**TASK PROMPT:** Transcribe exactly the lines that fall between the one holding "for_methods http cleaned ms" and the one holding "for_methods http cleaned pre u0 s0 st = (Ret", inclusive, from the entries below.

**RECORDS SHOWN:**
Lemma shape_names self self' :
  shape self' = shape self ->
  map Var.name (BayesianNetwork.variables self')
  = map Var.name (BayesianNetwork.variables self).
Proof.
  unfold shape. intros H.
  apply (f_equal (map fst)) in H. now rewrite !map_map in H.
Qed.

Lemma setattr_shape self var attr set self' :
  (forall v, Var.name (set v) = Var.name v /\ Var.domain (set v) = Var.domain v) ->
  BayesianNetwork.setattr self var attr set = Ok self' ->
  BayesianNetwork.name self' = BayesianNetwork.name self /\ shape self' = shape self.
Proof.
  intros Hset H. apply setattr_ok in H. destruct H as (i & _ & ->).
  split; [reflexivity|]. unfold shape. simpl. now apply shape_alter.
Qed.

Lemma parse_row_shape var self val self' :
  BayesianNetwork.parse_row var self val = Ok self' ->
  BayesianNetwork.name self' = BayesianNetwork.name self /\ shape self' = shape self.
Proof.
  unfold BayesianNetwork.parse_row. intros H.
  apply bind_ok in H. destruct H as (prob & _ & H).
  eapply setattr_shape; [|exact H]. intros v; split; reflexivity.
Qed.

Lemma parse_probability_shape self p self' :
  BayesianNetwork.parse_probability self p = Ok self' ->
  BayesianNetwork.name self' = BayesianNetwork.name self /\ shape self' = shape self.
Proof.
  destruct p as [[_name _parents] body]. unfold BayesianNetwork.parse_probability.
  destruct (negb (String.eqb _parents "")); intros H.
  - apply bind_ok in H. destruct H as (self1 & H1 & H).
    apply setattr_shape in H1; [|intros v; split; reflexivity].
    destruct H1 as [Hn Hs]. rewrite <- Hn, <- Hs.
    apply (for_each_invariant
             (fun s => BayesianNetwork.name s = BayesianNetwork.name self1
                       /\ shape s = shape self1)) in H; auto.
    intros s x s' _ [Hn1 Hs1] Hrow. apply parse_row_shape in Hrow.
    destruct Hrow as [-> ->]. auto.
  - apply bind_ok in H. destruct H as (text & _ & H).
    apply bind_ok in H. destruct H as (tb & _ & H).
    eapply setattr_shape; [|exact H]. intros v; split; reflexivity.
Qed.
---
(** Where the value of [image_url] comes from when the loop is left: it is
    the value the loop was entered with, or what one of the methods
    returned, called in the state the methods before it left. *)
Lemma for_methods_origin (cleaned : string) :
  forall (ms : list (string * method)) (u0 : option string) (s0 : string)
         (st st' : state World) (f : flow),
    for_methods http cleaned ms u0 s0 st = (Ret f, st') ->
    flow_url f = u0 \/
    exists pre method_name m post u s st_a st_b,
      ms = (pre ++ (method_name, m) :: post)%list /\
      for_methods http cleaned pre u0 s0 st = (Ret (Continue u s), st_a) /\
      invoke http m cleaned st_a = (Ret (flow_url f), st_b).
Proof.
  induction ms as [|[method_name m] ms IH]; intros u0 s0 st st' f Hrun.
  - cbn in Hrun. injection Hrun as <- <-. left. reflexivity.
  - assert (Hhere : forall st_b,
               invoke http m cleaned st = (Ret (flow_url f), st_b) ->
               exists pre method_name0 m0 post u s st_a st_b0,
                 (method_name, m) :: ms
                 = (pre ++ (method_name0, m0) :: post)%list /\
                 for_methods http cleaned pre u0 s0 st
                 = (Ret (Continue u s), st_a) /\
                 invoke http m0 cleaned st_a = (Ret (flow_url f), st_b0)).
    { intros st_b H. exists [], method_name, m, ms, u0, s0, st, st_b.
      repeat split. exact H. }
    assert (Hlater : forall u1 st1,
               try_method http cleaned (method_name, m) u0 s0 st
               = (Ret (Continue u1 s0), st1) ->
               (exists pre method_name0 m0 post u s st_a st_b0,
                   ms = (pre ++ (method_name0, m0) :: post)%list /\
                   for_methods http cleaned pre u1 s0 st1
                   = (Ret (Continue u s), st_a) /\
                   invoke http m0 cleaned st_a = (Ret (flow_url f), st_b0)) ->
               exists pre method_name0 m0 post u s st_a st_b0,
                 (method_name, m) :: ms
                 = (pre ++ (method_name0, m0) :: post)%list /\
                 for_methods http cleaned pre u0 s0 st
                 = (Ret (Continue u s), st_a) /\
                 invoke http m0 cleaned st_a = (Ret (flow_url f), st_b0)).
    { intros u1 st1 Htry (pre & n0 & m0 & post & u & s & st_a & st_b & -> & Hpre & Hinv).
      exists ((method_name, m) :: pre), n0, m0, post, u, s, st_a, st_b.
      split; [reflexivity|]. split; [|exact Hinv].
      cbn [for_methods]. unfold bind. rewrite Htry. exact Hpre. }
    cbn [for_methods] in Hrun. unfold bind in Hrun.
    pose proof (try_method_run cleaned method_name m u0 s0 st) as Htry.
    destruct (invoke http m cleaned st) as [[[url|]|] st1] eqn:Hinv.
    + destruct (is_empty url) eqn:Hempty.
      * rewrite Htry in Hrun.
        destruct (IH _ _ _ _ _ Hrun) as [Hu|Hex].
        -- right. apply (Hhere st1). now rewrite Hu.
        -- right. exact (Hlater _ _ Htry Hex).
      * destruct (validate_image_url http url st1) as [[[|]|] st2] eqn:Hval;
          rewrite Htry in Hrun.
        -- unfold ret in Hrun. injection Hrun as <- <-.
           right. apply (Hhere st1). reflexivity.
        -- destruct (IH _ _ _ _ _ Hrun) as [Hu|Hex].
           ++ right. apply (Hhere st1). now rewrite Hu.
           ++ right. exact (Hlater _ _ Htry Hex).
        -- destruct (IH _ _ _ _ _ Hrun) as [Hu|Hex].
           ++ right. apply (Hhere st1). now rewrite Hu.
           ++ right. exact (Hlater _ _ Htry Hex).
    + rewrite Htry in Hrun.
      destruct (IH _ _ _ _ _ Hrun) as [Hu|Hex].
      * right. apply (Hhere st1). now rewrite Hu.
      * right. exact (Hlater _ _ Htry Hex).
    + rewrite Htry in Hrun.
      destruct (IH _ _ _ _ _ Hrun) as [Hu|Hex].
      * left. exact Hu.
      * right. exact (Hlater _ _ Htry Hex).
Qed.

**WRITTEN SOLUTION:**
    for_methods http cleaned ms u0 s0 st = (Ret f, st') ->
    flow_url f = u0 \/
    exists pre method_name m post u s st_a st_b,
      ms = (pre ++ (method_name, m) :: post)%list /\
      for_methods http cleaned pre u0 s0 st = (Ret (Continue u s), st_a) /\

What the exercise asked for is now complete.